The Guardian (USA)

Cool, sexy and stinking of smoke: why are TV dramas giving cigarettes a comeback?

- Daisy Jones

If you were around to absorb 2000s pop culture, you will remember that smoking was considered cool, for a while. Kate Moss smoked. Alexa Chung smoked. The Olsen twins, famously, smoked. Smoking was something you did in big sunglasses while having a bitching session on the street or outside a club. The ultimate accessory, in any scenario, was a ciggie dangling from your mouth as you went about your business. Sex and the City’s Carrie Bradshaw was the queen of this (smashing out her newspaper column on Marlboro Lights.) As were Bridget Jones, Rachel from Friends and pretty much anyone on a reality show, even up to 2018.

Then, like side fringes, Smirnoff Ice and tights under denim shorts, smoking was suddenly passé – distastefu­l, even gross.

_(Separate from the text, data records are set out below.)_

Lemma loads_dumps (v : json) :
  well_formed v = true -> json_loads (json_dumps v) = Some v.
Proof.
  intros Hwf. unfold json_loads.
  destruct (dumps_head v Hwf) as (c & t & Hd & Hst).
  rewrite Hd, (skip_ws_start c t Hst), <- Hd.
  pose proof (size_le_length (nodes v) v (Nat.le_refl _) Hwf) as Hlen.
  rewrite <- (append_nil_r (json_dumps v)) at 2.
  rewrite (scan_dumps (nodes v) v (Nat.le_refl _) Hwf); [reflexivity | lia | reflexivity].
Qed.

Lemma ascii_text_app (a b : string) :
  ascii_text a = true -> ascii_text b = true -> ascii_text (a +:+ b) = true.
Proof.
  induction a as [|c a IHa]; intros Ha Hb; [exact Hb |].
  simpl in Ha. apply andb_prop in Ha as [Hc Ha]. rewrite append_cons. simpl.
  now rewrite Hc, IHa.
Qed.

Lemma digit_ascii (c : ascii) : is_digit c = true -> ascii_char c = true.
Proof.
  unfold is_digit, ascii_char. intros H. apply andb_prop in H as [_ H].
  apply N.leb_le in H. apply N.ltb_lt. lia.
Qed.

Lemma all_digits_ascii (s : string) : all_digits s = true -> ascii_text s = true.
Proof.
  induction s as [|c s IHs]; [reflexivity |]. simpl. intros H.
  apply andb_prop in H as [Hc Hs]. now rewrite (digit_ascii c Hc), IHs.
Qed.

Lemma pretty_nat_digits (i : nat) : all_digits (pretty i) = true.
Proof.
  unfold pretty, pretty_nat, pretty, pretty_N.
  destruct (decide (N.of_nat i = 0%N)) as [_|_]; [reflexivity |].
  destruct (pretty_N_go_repr (N.of_nat i)) as (d & Hgo & Hall & _).
  now rewrite Hgo, append_nil_r.
Qed.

Which makes sense, obviously: We know that smokers are 15 to 30 times more likely to get lung cancer than people who don’t smoke, and even smoking a little bit increases the risk of lung cancer and death. So, for a generation raised on “wellness”, dewy-faced health influencer­s and sobriety coaches, smoking simply wasn’t the vibe any more (the vaping conversati­on is for another day). For a while, you would very rarely see cigs on screen unless it was specific to the era (for example, Mad Men).

Until recently, that is. In The

Idol, the controvers­ial new show from Euphoria creator Sam Levinson, cigarettes become a sort of co-star throughout. Within the first five minutes, LilyRose Depp’s character, Jocelyn, smokes three cigarettes – yes, three – dressed in a red satin gown. It’s almost cartoonish. “You are never going to meet a girl like Jocelyn,” says a bystander, smoke swirling to the ceiling. “She didn’t go to your high school, she doesn’t work at the bar or diner, she didn’t marry your best friend and if, on the off chance she did, she is still never, ever going to fuck you.” The implicatio­n is clear: Jocelyn is cool and sexy. She can also absolutely smash a packet of cigs. And those two things are not unrelated.

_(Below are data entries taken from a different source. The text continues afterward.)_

(** * imap-hpsm: the mail-to-ticket pipeline of [imap.js] and [rest.js]

    A shallow embedding of the message pipeline: JavaScript strings as
    sequences of UTF-16 code units, the regular expressions of the source as
    a backtracking matcher, promise chains as finite trees of pending I/O, and
    the properties of the mailbox check, the body processor, the spam gate
    and the per-message dispatch; then the structure walkers, the buffer
    stream, the ids, the objects that are posted and the protocol the two
    flows keep between the ticket system and the mailbox. *)

From Stdlib Require Import String Ascii.
From Stdlib Require Import List NArith ZArith Lia Bool.
Import ListNotations.

Set Implicit Arguments.
Set Warnings "-register-all".

(* ===================================================================== *)
(** * JavaScript strings *)
(* ===================================================================== *)

(** A JavaScript string is a sequence of 16-bit code units. *)
Definition jschar := N.
Definition jsstring := list jschar.

Fixpoint js (s : string) : jsstring :=
  match s with
  | EmptyString => []
  | String a s' => N_of_ascii a :: js s'
  end.

Definition ch (a : ascii) : jschar := N_of_ascii a.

The ubiquitous­ness of smoking on The Idol might surprise those who thought smoking had become lame, especially among young people. But the return of cigarettes has been creeping up on us. The star of Netflix’s Wednesday, 20-year-old Jenna Ortega (another Gen Z actor) was recently papped holding an iPhone and chuffing on a straight cigarette (the fact that this was a pap photo is all the more throwback). Last year, we saw Natasha Lyonne, the coolest person on earth, sucking on a cigarette throughout Netflix’s Russian Doll as if her life depended on it (as she did in the first series in 2019). And then we found out on And Just Like That (season two of the Sex and the City reboot arrives this month) that Carrie Bradshaw never did give up her one true love: smoking.

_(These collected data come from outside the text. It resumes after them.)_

(* ===== verification/_CoqProject ===== *)
-Q . S2P
Prelude.v
Ids.v
Streams.v
Frame.v
Text.v
Mux.v
MuxBook.v
Router.v
Session.v
Allocator.v
Routing.v
RouteEngine.v
Dag.v
StopDag.v
Base64.v
Rings.v
FileRing.v
Targets.v
Gateway.v
Orchestrator.v
Circuit.v
Daemon.v
SecurityKey.v
Identity.v
RemoteNode.v
GuestAuth.v
SecureSession.v
Usbip.v
ExecFiles.v
DetachedUnits.v
Detached.v
DetachedSound.v
DetachedRecovery.v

Of the streaming services, Netflix appears to be the most frequent offender. Despite pledges to cut down tobacco use on screen after criticism of how often it depicted cigarette use (Stranger Things being the worst offender), smoking definitely hasn’t been stubbed out. Both The Queen’s Gambit and The Umbrella Academy, which were streamed by millions in 2020, included tobacco use on every single episode. Meanwhile, among 39 of this year’s Academy Award nomination­s, 28 films featured tobacco in some form on screen. Which is wild considerin­g that teenagers exposed to smoking in movies are two to three times more likely to start smoking themselves. The dangers are widely documented – it’s just that creators seem to have stopped caring.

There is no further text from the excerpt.